• _RECORDS TO USE_

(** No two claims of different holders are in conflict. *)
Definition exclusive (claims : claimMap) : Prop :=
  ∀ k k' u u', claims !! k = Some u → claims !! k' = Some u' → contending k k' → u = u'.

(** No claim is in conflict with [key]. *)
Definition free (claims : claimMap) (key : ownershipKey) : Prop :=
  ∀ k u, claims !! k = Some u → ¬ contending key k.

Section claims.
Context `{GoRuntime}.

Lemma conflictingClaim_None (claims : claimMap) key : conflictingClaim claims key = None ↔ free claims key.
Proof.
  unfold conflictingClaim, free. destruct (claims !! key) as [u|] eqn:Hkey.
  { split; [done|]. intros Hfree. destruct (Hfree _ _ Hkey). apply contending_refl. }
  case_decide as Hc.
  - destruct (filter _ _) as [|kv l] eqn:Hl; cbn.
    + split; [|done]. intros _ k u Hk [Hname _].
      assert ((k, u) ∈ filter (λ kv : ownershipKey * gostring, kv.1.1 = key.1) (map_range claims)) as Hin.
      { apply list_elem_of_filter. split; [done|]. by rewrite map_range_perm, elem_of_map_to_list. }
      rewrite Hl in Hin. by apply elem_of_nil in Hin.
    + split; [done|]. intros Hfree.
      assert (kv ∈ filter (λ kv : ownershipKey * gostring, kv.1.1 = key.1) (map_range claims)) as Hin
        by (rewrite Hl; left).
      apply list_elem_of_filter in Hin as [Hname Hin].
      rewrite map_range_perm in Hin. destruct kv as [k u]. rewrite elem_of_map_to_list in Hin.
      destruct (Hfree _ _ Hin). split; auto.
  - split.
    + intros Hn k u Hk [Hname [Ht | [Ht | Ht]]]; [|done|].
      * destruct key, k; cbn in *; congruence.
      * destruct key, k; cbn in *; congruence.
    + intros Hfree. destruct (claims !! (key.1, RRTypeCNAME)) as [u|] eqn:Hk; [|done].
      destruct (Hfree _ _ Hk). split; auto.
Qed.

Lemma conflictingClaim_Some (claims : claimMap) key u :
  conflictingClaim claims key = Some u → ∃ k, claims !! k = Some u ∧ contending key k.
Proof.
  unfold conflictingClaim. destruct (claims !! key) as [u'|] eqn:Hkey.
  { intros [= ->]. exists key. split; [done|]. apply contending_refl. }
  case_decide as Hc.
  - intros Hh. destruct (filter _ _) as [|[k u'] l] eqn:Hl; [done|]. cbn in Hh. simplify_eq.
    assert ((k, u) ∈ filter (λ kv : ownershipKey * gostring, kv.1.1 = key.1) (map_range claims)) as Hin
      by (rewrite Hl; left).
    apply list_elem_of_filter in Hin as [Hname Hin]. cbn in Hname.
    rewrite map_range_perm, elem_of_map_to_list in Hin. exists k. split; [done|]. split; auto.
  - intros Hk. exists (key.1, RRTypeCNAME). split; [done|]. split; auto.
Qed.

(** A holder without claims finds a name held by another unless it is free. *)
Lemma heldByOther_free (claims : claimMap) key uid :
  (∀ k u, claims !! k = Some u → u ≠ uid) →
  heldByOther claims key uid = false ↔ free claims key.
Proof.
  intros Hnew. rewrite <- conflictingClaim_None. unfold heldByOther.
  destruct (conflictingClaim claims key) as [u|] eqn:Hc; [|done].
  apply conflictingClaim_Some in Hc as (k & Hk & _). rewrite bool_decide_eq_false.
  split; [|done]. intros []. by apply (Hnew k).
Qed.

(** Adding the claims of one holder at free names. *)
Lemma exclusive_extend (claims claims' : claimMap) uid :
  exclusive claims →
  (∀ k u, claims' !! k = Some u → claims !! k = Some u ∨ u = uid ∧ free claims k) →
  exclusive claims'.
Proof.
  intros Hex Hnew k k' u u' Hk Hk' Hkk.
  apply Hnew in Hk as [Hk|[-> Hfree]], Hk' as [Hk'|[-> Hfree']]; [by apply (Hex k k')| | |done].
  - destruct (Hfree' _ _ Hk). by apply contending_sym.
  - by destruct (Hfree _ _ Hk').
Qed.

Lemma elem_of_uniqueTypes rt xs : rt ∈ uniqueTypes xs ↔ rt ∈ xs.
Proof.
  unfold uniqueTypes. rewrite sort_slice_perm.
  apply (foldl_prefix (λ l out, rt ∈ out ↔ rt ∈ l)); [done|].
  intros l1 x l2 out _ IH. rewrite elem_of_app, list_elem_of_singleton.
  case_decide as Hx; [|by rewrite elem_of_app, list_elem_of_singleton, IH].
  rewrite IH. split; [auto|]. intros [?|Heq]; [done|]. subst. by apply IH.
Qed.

==

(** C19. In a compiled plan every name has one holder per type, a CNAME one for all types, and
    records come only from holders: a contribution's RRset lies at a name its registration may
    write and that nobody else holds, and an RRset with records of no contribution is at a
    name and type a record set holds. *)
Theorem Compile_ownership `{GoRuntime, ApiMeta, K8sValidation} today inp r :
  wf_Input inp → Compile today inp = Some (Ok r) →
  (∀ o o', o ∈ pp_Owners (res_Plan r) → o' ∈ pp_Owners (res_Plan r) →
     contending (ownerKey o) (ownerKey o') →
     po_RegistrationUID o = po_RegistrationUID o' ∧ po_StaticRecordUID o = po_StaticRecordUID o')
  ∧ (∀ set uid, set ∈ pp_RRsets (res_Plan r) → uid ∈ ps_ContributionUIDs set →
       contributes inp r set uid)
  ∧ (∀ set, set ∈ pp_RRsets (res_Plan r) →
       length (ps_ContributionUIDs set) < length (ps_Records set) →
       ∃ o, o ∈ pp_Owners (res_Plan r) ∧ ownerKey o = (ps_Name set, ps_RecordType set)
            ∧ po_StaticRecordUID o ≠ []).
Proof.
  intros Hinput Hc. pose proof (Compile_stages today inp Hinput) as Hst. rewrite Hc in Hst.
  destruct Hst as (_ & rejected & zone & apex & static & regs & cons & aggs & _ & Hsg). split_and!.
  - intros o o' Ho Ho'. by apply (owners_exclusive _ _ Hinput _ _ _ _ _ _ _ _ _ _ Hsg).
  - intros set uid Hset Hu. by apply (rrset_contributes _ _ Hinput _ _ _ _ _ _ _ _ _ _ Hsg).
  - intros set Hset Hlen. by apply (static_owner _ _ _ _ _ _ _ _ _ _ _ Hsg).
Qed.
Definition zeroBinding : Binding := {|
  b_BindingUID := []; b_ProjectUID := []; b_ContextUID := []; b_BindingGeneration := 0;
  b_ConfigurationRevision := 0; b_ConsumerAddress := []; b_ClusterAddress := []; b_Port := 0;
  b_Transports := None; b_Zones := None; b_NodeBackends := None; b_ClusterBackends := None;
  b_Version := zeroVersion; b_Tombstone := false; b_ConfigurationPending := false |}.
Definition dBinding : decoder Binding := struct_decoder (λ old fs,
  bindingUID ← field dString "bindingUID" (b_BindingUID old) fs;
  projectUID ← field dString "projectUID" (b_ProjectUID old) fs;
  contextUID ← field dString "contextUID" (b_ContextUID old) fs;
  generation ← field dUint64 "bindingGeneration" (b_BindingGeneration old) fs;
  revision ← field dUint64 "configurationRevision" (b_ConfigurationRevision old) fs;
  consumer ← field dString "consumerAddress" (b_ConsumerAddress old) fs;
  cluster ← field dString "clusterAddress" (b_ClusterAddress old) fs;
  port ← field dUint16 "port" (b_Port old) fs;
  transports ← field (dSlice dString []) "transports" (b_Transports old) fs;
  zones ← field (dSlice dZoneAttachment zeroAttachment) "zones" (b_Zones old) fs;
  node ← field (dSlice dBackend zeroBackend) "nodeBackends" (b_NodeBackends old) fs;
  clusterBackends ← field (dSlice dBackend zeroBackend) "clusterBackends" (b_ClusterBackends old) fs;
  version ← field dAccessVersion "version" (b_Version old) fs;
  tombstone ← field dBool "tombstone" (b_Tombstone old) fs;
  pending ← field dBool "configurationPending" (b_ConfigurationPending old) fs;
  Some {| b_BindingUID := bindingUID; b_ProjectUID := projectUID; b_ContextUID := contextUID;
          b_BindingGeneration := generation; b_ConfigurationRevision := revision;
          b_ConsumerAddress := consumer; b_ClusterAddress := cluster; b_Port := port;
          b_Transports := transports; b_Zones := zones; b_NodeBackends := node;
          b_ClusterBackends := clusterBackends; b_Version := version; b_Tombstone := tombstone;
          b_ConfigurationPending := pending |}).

...

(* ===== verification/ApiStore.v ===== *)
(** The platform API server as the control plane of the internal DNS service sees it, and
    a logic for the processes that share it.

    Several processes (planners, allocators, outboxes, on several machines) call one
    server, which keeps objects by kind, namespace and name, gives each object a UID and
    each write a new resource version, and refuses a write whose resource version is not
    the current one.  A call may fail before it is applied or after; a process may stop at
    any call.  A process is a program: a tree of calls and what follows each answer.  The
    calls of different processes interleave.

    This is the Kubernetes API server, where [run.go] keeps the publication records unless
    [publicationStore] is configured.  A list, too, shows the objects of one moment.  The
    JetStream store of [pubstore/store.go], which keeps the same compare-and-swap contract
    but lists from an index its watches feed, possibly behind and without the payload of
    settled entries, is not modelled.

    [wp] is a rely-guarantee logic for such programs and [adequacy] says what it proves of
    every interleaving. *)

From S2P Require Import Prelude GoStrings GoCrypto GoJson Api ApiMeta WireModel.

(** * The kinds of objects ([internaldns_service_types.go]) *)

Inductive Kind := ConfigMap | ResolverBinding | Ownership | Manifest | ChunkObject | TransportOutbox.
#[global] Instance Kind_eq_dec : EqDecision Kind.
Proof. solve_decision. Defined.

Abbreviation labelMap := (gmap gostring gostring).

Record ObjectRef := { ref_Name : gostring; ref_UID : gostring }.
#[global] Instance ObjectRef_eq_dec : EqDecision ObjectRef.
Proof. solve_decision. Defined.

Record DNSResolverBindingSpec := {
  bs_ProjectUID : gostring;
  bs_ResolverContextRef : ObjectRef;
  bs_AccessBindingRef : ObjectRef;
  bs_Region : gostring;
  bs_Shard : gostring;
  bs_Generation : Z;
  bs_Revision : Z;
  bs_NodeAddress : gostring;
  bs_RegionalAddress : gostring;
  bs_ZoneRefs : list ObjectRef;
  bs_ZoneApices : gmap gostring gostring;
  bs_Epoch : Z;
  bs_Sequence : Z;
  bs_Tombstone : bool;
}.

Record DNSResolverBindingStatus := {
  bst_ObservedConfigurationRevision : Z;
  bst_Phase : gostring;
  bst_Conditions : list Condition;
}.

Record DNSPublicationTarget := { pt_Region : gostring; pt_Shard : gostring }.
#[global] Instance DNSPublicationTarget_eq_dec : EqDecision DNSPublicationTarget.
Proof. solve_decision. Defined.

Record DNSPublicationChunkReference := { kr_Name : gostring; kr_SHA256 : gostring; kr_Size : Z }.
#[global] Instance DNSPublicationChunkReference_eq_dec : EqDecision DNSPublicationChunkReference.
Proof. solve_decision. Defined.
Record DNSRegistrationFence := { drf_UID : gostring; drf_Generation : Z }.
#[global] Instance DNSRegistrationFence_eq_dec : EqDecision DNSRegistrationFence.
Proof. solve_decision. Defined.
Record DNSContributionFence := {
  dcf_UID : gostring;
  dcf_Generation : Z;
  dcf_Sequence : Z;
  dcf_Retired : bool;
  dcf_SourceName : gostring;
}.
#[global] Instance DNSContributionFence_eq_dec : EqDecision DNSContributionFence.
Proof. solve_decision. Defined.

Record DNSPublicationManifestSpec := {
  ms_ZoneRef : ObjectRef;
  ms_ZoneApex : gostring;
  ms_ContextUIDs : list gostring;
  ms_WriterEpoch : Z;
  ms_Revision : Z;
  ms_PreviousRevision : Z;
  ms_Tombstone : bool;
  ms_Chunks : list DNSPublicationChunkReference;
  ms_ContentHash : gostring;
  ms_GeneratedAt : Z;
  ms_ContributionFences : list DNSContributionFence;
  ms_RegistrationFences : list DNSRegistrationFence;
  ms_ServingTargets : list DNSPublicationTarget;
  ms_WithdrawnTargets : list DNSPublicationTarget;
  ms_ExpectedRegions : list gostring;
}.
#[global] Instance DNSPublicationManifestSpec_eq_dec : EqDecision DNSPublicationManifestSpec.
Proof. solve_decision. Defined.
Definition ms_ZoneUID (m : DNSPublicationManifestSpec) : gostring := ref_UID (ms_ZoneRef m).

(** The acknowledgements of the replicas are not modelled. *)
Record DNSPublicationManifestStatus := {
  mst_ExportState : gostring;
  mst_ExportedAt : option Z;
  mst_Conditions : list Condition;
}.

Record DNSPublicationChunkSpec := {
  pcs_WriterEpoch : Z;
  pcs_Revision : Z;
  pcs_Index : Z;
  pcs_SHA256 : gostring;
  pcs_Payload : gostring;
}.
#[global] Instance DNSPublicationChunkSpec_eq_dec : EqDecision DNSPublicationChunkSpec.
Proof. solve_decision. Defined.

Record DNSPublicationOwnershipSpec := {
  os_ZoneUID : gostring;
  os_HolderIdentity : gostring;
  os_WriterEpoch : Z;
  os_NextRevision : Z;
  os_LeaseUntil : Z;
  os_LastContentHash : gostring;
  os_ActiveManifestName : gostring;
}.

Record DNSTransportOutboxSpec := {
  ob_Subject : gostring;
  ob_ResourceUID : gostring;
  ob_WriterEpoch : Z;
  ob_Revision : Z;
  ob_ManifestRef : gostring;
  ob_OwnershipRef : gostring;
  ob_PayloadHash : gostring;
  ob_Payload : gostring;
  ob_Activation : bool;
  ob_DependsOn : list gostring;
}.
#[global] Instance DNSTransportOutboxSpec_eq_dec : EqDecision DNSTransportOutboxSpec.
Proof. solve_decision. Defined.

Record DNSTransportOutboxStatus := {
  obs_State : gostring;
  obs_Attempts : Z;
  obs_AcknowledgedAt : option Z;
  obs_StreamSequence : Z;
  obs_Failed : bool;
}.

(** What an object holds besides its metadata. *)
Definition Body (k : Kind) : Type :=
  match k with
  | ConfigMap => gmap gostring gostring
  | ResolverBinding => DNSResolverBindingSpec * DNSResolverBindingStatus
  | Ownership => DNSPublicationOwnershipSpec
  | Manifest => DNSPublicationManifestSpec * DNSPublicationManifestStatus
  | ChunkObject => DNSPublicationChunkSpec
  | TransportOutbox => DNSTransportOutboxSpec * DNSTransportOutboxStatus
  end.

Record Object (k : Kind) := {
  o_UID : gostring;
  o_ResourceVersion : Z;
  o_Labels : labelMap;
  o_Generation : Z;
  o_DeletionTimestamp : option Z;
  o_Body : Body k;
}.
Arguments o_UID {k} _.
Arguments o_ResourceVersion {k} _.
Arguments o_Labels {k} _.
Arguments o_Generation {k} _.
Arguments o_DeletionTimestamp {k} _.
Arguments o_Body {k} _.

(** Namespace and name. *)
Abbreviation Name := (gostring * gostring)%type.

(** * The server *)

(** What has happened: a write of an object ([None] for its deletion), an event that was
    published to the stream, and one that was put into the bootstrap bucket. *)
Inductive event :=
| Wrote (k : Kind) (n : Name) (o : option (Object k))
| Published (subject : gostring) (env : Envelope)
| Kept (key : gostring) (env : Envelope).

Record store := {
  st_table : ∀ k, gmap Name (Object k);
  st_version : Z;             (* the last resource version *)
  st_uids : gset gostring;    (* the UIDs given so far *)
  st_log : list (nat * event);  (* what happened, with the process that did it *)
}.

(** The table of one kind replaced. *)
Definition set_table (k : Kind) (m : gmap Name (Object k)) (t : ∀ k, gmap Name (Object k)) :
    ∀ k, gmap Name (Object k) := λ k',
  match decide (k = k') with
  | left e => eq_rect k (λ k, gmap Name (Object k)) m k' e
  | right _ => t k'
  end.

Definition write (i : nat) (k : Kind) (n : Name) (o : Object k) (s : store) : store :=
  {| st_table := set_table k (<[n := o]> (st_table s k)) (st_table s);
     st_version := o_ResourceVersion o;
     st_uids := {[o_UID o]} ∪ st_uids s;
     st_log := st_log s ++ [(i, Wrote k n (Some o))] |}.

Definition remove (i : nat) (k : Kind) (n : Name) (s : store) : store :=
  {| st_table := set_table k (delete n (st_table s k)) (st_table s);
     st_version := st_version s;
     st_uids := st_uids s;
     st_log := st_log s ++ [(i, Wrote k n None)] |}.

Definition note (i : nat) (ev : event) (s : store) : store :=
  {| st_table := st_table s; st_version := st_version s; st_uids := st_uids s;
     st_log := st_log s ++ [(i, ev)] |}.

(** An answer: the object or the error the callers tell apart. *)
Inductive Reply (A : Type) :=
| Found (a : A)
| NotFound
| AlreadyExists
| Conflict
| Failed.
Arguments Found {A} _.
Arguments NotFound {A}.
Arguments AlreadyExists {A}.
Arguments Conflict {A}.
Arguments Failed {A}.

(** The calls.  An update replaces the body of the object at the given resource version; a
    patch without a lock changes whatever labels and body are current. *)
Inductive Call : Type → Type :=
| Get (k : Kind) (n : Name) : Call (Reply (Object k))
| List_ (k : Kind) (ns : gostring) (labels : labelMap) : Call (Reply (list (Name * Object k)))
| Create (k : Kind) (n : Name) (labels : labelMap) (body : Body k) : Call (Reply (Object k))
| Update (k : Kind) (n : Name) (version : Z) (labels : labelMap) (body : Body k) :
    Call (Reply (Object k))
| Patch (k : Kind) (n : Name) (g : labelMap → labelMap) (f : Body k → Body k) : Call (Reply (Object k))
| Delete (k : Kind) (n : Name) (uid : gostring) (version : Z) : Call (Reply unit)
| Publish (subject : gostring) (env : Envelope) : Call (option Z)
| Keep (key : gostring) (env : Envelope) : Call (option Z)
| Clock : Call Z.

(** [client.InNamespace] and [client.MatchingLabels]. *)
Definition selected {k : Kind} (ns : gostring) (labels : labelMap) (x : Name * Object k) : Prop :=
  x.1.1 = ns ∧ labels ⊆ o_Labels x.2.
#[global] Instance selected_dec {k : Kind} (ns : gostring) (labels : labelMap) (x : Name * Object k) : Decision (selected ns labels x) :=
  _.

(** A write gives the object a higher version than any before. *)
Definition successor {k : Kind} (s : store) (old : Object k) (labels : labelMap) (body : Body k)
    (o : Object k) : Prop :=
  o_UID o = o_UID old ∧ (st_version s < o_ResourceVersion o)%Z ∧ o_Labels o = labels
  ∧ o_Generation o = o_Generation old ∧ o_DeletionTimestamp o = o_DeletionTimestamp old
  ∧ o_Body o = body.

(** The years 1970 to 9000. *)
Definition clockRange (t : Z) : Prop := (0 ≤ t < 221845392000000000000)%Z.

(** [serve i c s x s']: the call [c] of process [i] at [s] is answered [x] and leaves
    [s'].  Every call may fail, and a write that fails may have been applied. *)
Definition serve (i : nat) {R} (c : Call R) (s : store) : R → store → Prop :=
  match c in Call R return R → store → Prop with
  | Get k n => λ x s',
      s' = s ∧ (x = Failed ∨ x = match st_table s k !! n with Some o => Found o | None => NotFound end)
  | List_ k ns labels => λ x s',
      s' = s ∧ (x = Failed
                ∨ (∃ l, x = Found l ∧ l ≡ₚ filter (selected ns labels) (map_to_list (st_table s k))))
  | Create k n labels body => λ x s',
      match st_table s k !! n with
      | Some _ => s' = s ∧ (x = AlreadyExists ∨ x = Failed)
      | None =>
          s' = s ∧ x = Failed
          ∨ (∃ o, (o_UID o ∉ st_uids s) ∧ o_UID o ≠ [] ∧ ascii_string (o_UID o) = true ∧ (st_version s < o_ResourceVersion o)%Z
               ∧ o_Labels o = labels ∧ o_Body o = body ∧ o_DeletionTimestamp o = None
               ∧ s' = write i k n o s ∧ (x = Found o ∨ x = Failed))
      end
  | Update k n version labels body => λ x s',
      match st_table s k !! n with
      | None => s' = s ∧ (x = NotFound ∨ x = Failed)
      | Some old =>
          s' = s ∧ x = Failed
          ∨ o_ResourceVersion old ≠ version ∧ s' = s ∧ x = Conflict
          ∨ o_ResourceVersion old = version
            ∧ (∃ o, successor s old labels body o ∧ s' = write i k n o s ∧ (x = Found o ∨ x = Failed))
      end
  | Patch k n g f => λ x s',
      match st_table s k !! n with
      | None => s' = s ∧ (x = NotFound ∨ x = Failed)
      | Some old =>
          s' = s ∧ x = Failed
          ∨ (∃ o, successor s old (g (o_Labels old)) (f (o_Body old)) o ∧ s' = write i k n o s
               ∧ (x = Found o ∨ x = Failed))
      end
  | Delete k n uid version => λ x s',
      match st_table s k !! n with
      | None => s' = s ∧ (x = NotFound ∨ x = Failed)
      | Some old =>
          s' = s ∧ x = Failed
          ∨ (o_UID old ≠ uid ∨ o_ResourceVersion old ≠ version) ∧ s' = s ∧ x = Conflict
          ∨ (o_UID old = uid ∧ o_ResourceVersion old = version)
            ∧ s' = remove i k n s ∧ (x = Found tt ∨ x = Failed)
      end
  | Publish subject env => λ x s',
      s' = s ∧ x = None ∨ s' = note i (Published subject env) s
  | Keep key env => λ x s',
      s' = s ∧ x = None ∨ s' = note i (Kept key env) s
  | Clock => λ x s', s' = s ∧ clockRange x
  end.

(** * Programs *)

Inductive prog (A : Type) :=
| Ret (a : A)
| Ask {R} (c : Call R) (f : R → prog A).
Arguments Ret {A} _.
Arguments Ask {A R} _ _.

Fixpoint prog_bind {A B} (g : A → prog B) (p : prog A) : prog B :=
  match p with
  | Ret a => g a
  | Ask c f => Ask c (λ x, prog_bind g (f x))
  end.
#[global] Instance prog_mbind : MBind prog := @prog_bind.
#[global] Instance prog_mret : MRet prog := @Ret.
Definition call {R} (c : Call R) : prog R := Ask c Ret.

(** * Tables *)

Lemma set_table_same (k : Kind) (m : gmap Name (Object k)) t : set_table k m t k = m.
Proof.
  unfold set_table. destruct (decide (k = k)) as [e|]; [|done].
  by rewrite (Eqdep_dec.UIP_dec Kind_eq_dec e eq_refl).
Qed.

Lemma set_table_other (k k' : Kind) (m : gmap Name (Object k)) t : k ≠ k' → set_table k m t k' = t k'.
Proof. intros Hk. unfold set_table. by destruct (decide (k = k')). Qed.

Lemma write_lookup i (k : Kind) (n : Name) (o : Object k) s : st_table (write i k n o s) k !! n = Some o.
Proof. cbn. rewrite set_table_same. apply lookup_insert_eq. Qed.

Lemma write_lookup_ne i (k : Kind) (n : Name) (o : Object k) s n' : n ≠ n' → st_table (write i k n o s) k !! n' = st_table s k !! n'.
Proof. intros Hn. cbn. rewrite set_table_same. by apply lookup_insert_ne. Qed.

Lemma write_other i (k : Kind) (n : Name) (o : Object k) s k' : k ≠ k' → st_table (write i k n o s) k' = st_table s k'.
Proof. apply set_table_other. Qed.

• _WHAT IS NEEDED_
Every line above from the line with "b_Transports := transports;" to the line with "b_ConfigurationPending := pending", inclusive, must be returned exactly; no other line belongs in the reply.

• _TASK OUTPUT_
          b_Transports := transports; b_Zones := zones; b_NodeBackends := node;
          b_ClusterBackends := clusterBackends; b_Version := version; b_Tombstone := tombstone;
          b_ConfigurationPending := pending |}).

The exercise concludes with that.